Lisbon to return dealership’ sewer fee, stop bills

LISBON – Village Council voted this week to reimburse the owners of the Elkton Auto Corral for sewer bills they paid over the past 18 months even though their dealership is not hooked into the sanitary sewer system.

Jay and Susan Mullen attended the council meeting to make the board aware of the situation and to request some relief. Mrs. Mullen said they discovered the problem after purchasing the former Quinn Chevrolet dealership in August 2012, when the restrooms and service area drains began backing up.

They hired two companies at a cost of more than $2,000 to find the blockage, and both determined there was a concrete impediment outside the dealership in the middle of South Jefferson Street. Upon further investigation, the Mullens learned the concrete blockage was likely the storm sewer installed along Jefferson Street in 2012, which severed the sewer line.

“It’s really not our problem but it is our problem,” Mrs. Mullen said.

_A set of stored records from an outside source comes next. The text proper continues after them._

Lemma write_tls_step_ok st got got' b : both got got' st →
  ∃ st', when b write_tls_step st = (Ok tt, st') ∧ both got got' st' ∧ same_tls_side st st' ∧ f_pty st' = f_pty st ∧
    (b = true ∨ is_empty (f_tls_out st) = true → shrinks [] (f_tls_out st) (tls_w st) (f_tls_out st') (tls_w st')) ∧
    (refusals (w_script (tls_w st')) <= refusals (w_script (tls_w st)))%nat.
Proof.
  intros (Ho & Hi & P1 & P2). destruct b; cbn [when].
  - unfold write_tls_step. pose proof Ho as [Hq _].
    destruct (write_available_patient _ _ Hq P1) as (q & w & -> & Hp & Hq' & Hw & Hs).
    eexists. split; [reflexivity|]. split; [|split; [done|split; [done|split; [by intros|by destruct Hs]]]].
    split; [|by split]. split; [exact Hq'|]. destruct Ho as [_ Ho]. cbn. by rewrite Hw.
  - exists st. split; [done|]. split; [done|]. split; [done|]. split; [done|]. split; [|lia]. intros [[=]|He]. split; [lia|by left].
Qed.

(** What a turn does to the two queues. *)
Definition both_shrink (cs cs' : list bytes) (st st' : forwarding) : Prop :=
  shrinks cs (f_tls_out st) (tls_w st) (f_tls_out st') (tls_w st') ∧
  shrinks cs' (f_pty_out st) (pty_w st) (f_pty_out st') (pty_w st').

Lemma quiet_turn_runs t cs cs' r r' rest rest' st got got' : goes_on t → both got got' st →
  f_pty st = chunked cs ++ RError WouldBlock :: r → nonempty_chunks cs → got ++ concat cs ++ rest = from_pty →
  f_tls st = chunked cs' ++ RError WouldBlock :: r' → nonempty_chunks cs' → got' ++ concat cs' ++ rest' = from_tls →
  ∃ st', (∀ ticks, forward_loop (t :: ticks) st = forward_loop ticks st') ∧
    both (got ++ concat cs) (got' ++ concat cs') st' ∧ f_pty st' = r ∧ f_tls st' = r' ∧ both_shrink cs cs' st st'.
Proof.
  intros [Hstop Hpoll] Hb Hr Hcs Hs Hr' Hcs' Hs'.
  destruct (Hpoll (requested (f_pty_out st)) (requested (f_tls_out st))) as (p & q & Ep & (I1 & O1 & F1) & (I2 & O2 & F2)).
  destruct (read_pty_step_ok cs r st got got' rest) as (s1 & E1 & A1 & B1 & (C1 & C2 & C3) & D1 & Q1); [done..|].
  destruct (read_tls_step_ok cs' r' s1 (got ++ concat cs) got' rest') as (s2 & E2 & A2 & B2 & (C4 & C5 & C6) & D2 & Q2);
    [congruence|done..|].
  destruct (write_pty_step_ok s2 _ _ (POLLOUT p) B2) as (s3 & E3 & B3 & (C7 & C8 & C9) & D3 & S3 & L3).
  destruct (write_tls_step_ok s3 _ _ (POLLOUT q) B3) as (s4 & E4 & B4 & (C10 & C11 & C12) & D4 & S4 & L4).
  exists s4. split.
  { intros ticks. cbn [forward_loop]. rewrite Hstop, Ep, F1, F2, I1, I2. cbn [orb when].
    rewrite E1. cbn [sbind]. rewrite E2. cbn [sbind]. rewrite E3. cbn [sbind]. rewrite E4. done. }
  split; [done|]. split; [congruence|]. split; [congruence|]. unfold both_shrink, shrinks in *. split.
  - rewrite C8, C9, C5, C6, D1 in *. split; [done|]. intros Hnil. rewrite (Q1 Hnil) in *. apply S4; [|done].
    destruct (is_empty (f_tls_out st)) eqn:E; [by right|left]. apply O2. cbn. by rewrite E.
  - rewrite C11, C12, D2, C3 in *. split; [done|]. intros Hnil. rewrite (Q2 Hnil), C2 in S3. apply S3; [|done].
    destruct (is_empty (f_pty_out st)) eqn:E; [by right|left]. apply O1. cbn. by rewrite E.
Qed.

The village sewer department was aware of the situation but continued to bill the Mullens for sanitary sewer service they never used. Meanwhile, they had to pay a septic pumper to have the wastewater sucked out of the drains and toilets on a regular basis.

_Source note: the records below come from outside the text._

(** An unfinished frame is not an error, and is left alone. *)
Lemma try_decode_partial payload part rest r w :
  payload ≠ [] → len payload <= 65529 → rest ≠ [] → tls_frame payload = part ++ rest →
  try_decode_buffered_packet {| stream_r := r; stream_w := w; read_buffer := part |} =
    (Ok None, {| stream_r := r; stream_w := w; read_buffer := part |}).
Proof.
  intros Hne Hl Hrest%len_pos Hcut. apply len_pos in Hne. unfold try_decode_buffered_packet, lift.
  cbn [read_buffer stream_r stream_w].
  destruct (Z.ltb_spec (len part) HEADER_LEN) as [|Hlong]; [done|].
  destruct (tls_frame_split payload) as (header & Hsplit & Hh & Hhttp).
  pose proof (tls_frame_len payload) as Hlen. rewrite Hcut, len_app in Hlen.
  assert (slice part 0 HEADER_LEN = Ok header) as ->.
  { pose proof (slice_app_l part rest 0 HEADER_LEN ltac:(lia) ltac:(unfold HEADER_LEN; lia) Hlong) as Hs.
    rewrite <- Hs, <- Hcut, Hsplit. apply (slice_app_middle_n [] header payload); [done|done|by rewrite Hh]. }
  assert (be16_at part 0 = Ok (HEADER_LEN + len payload)) as ->.
  { destruct (tls_frame_header payload [] Hl) as (Ht & _ & _). rewrite app_nil_r, Hcut in Ht.
    rewrite <- Ht. unfold be16_at, HEADER_LEN in *. by rewrite !index_app_l by lia. }
  cbn [sbind]. rewrite decide_False by done. unfold HEADER_LEN in *. by zbool.
Qed.

(** ** The read loop *)

Definition packet_outcome (self : FortinetTransport) (x : result PppPacket * FortinetTransport) : Prop :=
  match x with
  | (Ok p, self') =>
      ∃ frame, unconsumed self = frame ++ unconsumed self' ∧ on_hand self = frame ++ on_hand self' ∧
        decode_from_tls_frame frame = Ok p
  | (Err (Io _ _), self') =>
      unconsumed self' = unconsumed self ∧ read_buffer self' = on_hand self ∧ incomplete (on_hand self)
  | (Err e, _) => e = PermissionDenied ∨ e = HdlcInvalidFrame
  | _ => False
  end.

Then there is the embarrassment associated with trying to run a business that lacks functioning bathrooms. Mrs. Mullen said they direct their customers to use the restrooms at the Steel Trolley Diner across the street. “I’ve been going to Pondi’s,” she added.

“We’ve come to your city from Elkton to improve ourselves … I guess we’re just looking for a little help,” she said.

Village Board of Public Affairs member Bill Hoover was in attendance and he said they had been aware of the problem but were unable to do anything in 2012 until a minor property contamination issue involving the dealership parking lot was resolved. The contamination, from old underground gas storage tanks, has since been remediated.

Hoover said they are willing to waive the tap fee associated with reconnecting to the sewer line, but the Mullens would have to pay to install and connect the line. Mrs. Mullen said this was a Catch 22 situation because they are prohibited from digging up a public street.

Village Solicitor Virginia Barborak then asked the Mullens if they would pay to reconnect to the sewer line if the village waived the tap fee and granted them permission to do the work. Mullen said that would likely cost them upward of $10,000.

At this point, council went into executive session under pending litigation since Mrs. Mullen said they were considering taking legal action. Council emerged 40 minutes later and agreed to reimburse the Mullens for their sewer bills (about $600) and to quit billing them any further until the problem is resolved.